Loving how awesome caddy is, and how easy it is to configure and use… on MacOS.
However, the primary goal is to get it working on a Windows platform. All good with setup and config, except that I can’t get Windows to recognize the Perl program I’m trying to back a websocket mapping. Here’s what that looks like in caddy.conf:
websocket /echo proxy.pl
proxy is just a Perl program that makes a local connection to a privileged port, and does simple IO. It works beautifully in MacOS, but on Windows, I get this in my error.log file:
“[ERROR 502 /echo] fork/exec proxy.pl: %1 is not a valid Win32 application.”
If I invoke proxy from a CMD shell, it does exactly what I want, but caddy seems unable to spawn the program itself.
I’ve added “.PL” to PATHEXT and done the “assoc” thingy, still no go.
Anyone have experience with this issue? I’d be incredibly grateful…
Is proxy.pl a Windows executable? (I’m guessing not.) You’ll probably have to invoke some perl interpreter that then runs that script instead…
Hi Matt - thanks for the response. No, it’s not a Windows exe, it’s a Perl file that should be interpreted by Perl.exe in the PATH. That’s how it works interactively, through CMD.
Does Caddy allow for a command+arguments syntax in the conf file, for websocket?
I believe it does, so
websocket /echo "C:\path\to\perl.exe proxy.pl" should be valid.
Thank you Matthew for that clarification!
I have tried many iterations of this sort of construct (all quoted, not quoted, forward slashes, back slashes, full path, relative path (let the PATH variable find the exe), with leading “C:”, without it, etc., but all attempts lead to this error from Caddy:
[ERROR 500 /echo] not supported by windows
I’ve even gone deep into the go programming for the Windows command parser, but this message does not appear there, so I assume it’s coming from the internals of Windows.
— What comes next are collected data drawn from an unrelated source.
(* ===== verification/Demo.v ===== *)
(** * Demo: concrete runs of the server

    A small cluster on the in-memory database: clients with correctly signed
    packets, and the states the server goes through.  Every property with
    hypotheses is applied to such a state in Witness. *)

From S2P Require Import Prelude Htab Dirent Wire Bdb Srv Cldb Outq Msg Session Server Logic OutqSpec.
From S2P Require Import Abs Inv MsgSpec SessionSpec Mem System ServerSpec Props Corner MemDb.
#[local] Open Scope Z_scope.

(** Everything the environment decides succeeds, with ever new random numbers. *)
Definition orc (i : nat) : Z := Z.of_nat i + 2000.

Lemma orc_pos (i : nat) : 0 < orc i.
Proof. unfold orc. lia. Qed.

Definition alice : bytes := [97; 108; 105; 99; 101].
Definition cli1 : cli_info := mkCli 7 (replicate 16 1) 16 [49].
Definition cli2 : cli_info := mkCli 8 (replicate 16 2) 16 [50].

(** A one-packet message as a client sends it. *)
Definition client_pkt (sid op seqid : Z) (msg : bytes) : bytes :=
  let hdr := default [] (put_hdr (mkHdr (le_val CLD_PKT_MAGIC) sid alice (CLD_PKT_ORD_FIRST_LAST (mkInfos 77 op)))) in
  let body := hdr ++ msg ++ le_bytes 8 seqid in
  body ++ toy_mac (default [] (user_key (Some alice))) body.

Definition open_msg (mode : Z) (name : bytes) : bytes := put_int mode ++ put_int 0 ++ put_opaque name.
Definition put_msg_bytes (fh : Z) (data : bytes) : bytes := put_hyper fh ++ put_opaque data.
Definition lock_msg (fh flags : Z) : bytes := put_hyper fh ++ put_int flags.

Definition RWLC : Z := 0x17.
Definition name_f : bytes := [slash; 102].

Definition event : Type := cli_info * bytes.
Definition handle_event (s : srv memdb) (ev : event) : srv memdb := (cli_rd_pkt ev.1 ev.2 s).2.
Definition run_events (evs : list event) (s : srv memdb) : srv memdb := foldl handle_event s evs.

Definition s_boot : srv memdb := boot (mkMemdb empty_view empty_view) 1000 orc.
(** Runs are kept as the states they compute to. *)
Definition s_root : srv memdb := Eval vm_compute in (ensure_root s_boot).2.

(** ** Reachability of runs *)

Definition small_datab (v : dbview) : bool :=
  bool_decide (map_Forall (fun _ d => Z.of_nat (length d) < 2 ^ 31) (v_data v)).

Lemma small_datab_ok (v : dbview) : small_datab v = true -> small_data v.
Proof. intros H%bool_decide_eq_true. exact H. Qed.

Fixpoint run_small (evs : list event) (s : srv memdb) : bool :=
  match evs with
  | [] => true
  | ev :: evs => small_datab (vw s) && run_small evs (handle_event s ev)
  end.

Lemma run_reachable (evs : list event) (s0 s : srv memdb) :
  reachable s0 s -> run_small evs s = true -> reachable s0 (run_events evs s).
Proof.
  revert s. induction evs as [|ev evs IH]; intros s Hr Hs; [done|]. cbn [run_small] in Hs.
  apply andb_true_iff in Hs as [H1 H2]. apply (IH (handle_event s ev)); [|done].
  eapply reach_step; [done|by apply small_datab_ok|apply step_packet].
Qed.

Lemma root_ok : ensure_root s_boot = (true, s_root).
Proof. vm_compute. reflexivity. Qed.

Lemma root_from_boot : from_boot s_root.
Proof.
  exists (mkMemdb empty_view empty_view), 1000, orc, s_root.
  split; [done|]. split; [apply root_ok|apply reach_init].
Qed.

Lemma run_from_boot (evs : list event) (s s' : srv memdb) :
  from_boot s -> run_small evs s = true -> run_events evs s = s' -> from_boot s'.
Proof.
  intros (d & now & orc' & s0 & H1 & H2 & H3) Hs <-. exists d, now, orc', s0.
  split; [done|]. split; [done|]. by apply run_reachable.
Qed.

(** ** The runs *)

Definition ev_sessions : list event :=
  [(cli1, client_pkt 11 CMO_NEW_SESS 1 []); (cli2, client_pkt 12 CMO_NEW_SESS 1 [])].
Definition ev_opens : list event :=
  [(cli1, client_pkt 11 CMO_OPEN 2 (open_msg RWLC name_f)); (cli2, client_pkt 12 CMO_OPEN 2 (open_msg 0x7 name_f))].
Definition ev_shared : list event :=
  [(cli1, client_pkt 11 CMO_LOCK 3 (lock_msg 2 1)); (cli2, client_pkt 12 CMO_LOCK 3 (lock_msg 2 1))].
Definition ev_excl : list event :=
  [(cli1, client_pkt 11 CMO_LOCK 3 (lock_msg 2 0)); (cli2, client_pkt 12 CMO_LOCK 3 (lock_msg 2 0))].

Definition s_sessions : srv memdb := Eval vm_compute in run_events ev_sessions s_root.
Definition s_opened : srv memdb := Eval vm_compute in run_events ev_opens s_sessions.
Definition s_shared : srv memdb := Eval vm_compute in run_events ev_shared s_opened.
Definition s_queued : srv memdb := Eval vm_compute in run_events ev_excl s_opened.

(** Five sessions: the fifth grows the table. *)
Definition s_five : srv memdb := Eval vm_compute in
  run_events ((fun sid => (cli1, client_pkt sid CMO_NEW_SESS 1 [])) <$> [13; 14; 15]) s_sessions.

Lemma sessions_from_boot : from_boot s_sessions.
Proof. apply (run_from_boot ev_sessions s_root); [apply root_from_boot|vm_compute; reflexivity..]. Qed.
Lemma opened_from_boot : from_boot s_opened.
Proof. apply (run_from_boot ev_opens s_sessions); [apply sessions_from_boot|vm_compute; reflexivity..]. Qed.
Lemma shared_from_boot : from_boot s_shared.
Proof. apply (run_from_boot ev_shared s_opened); [apply opened_from_boot|vm_compute; reflexivity..]. Qed.
Lemma queued_from_boot : from_boot s_queued.
Proof. apply (run_from_boot ev_excl s_opened); [apply opened_from_boot|vm_compute; reflexivity..]. Qed.

Lemma from_boot_db (s : srv memdb) : from_boot s -> db_inv (vw s).
Proof. intros [_ H]%from_boot_inv. done. Qed.
Lemma from_boot_mem (s : srv memdb) : from_boot s -> mem_inv s.
Proof. intros [H _]%from_boot_inv. done. Qed.

Lemma run_lucky (s : srv memdb) : oracle s = orc -> lucky s.
Proof. intros E i. rewrite E. apply orc_pos. Qed.

(** The session objects: [0] is session 11's, [1] session 12's. *)
Definition obj (s : srv memdb) (p : nat) : session := heap s !!! p.

(** A message of two packets, as session object [x] sends it. *)
Definition long_msg : bytes := replicate 1024 5 ++ [6; 7].
Definition sender : session := Eval vm_compute in obj s_sessions 0.
Definition hb1 : bytes := Eval vm_compute in default [] (put_hdr (outpkt_hdr sender true false 99 CMO_GET)).
Definition hb2 : bytes := Eval vm_compute in default [] (put_hdr (outpkt_hdr sender false true 0 CMO_GET)).
Definition sha1 : bytes := Eval vm_compute in
  (cld_authsign (user_key (Some alice)) (hb1 ++ replicate 1024 5 ++ le_bytes 8 40)).2.
Definition sha2 : bytes := Eval vm_compute in
  (cld_authsign (user_key (Some alice)) (hb2 ++ [6; 7] ++ le_bytes 8 41)).2.
Definition two_pkts : list bytes :=
  [hb1 ++ replicate 1024 5 ++ le_bytes 8 40 ++ sha1; hb2 ++ [6; 7] ++ le_bytes 8 41 ++ sha2].

Lemma two_packets : packets sender CMO_GET (user_key (Some alice)) true 40 long_msg two_pkts.
Proof.
  apply (packets_more sender CMO_GET _ true 40 (replicate 1024 5) [6; 7] 99 hb1 sha1);
    [done|done|lia|vm_compute; reflexivity|vm_compute; reflexivity|].
  change (u64 (40 + 1)) with 41.
  apply (packets_last sender CMO_GET _ false 41 [6; 7] 0 hb2 sha2);
    [done|lia|vm_compute; reflexivity|vm_compute; reflexivity].
Qed.

Lemma alice_can_send (x : session) :
  s_sid x = 11 -> s_user x = alice -> 0 <= s_next_seqid_out x < 2 ^ 64 -> can_send x.
Proof.
  intros E1 E2 E3. unfold can_send. rewrite E1, E2. split; [lia|]. split; [done|]. split; [cbn; lia|].
  unfold alice. repeat constructor; lia.
Qed.

Lemma sender_ok : can_send sender.
Proof. apply alice_can_send; [vm_compute; reflexivity|vm_compute; reflexivity|vm_compute; intuition congruence]. Qed.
Could this be some kind of input/output constraint of Windows OS, or Administrative privilege constraint? Any way I can tease more diagnostic info out of the caddy installation?
Yeah, weird, I can’t find that exact error message anywhere either. It’s not in
os/exec as far as I can tell, and there are only two points you should get a Status 500 from the
websocket middleware that I can see…
I do note this in the package description for
Unlike the “system” library call from C and other languages, the os/exec package intentionally does not invoke the system shell and does not expand any glob patterns or handle other expansions, pipelines, or redirections typically done by shells.
Which probably explains why the
.pl file wasn’t being sent to
Also, glancing over
websocket's setup.go, it looked like they loaded in the entire next token and then split it up in order to get the cmd and args, so it had to be quoted if there were spaces (the token parser treats an opening quote to its closing quote as a single token). It’s always a good idea to quote file paths anyway, but Windows convention when launching a file with a program is always the full filepath starting with drive letter, with the file as the first argument, so that’s what I went with.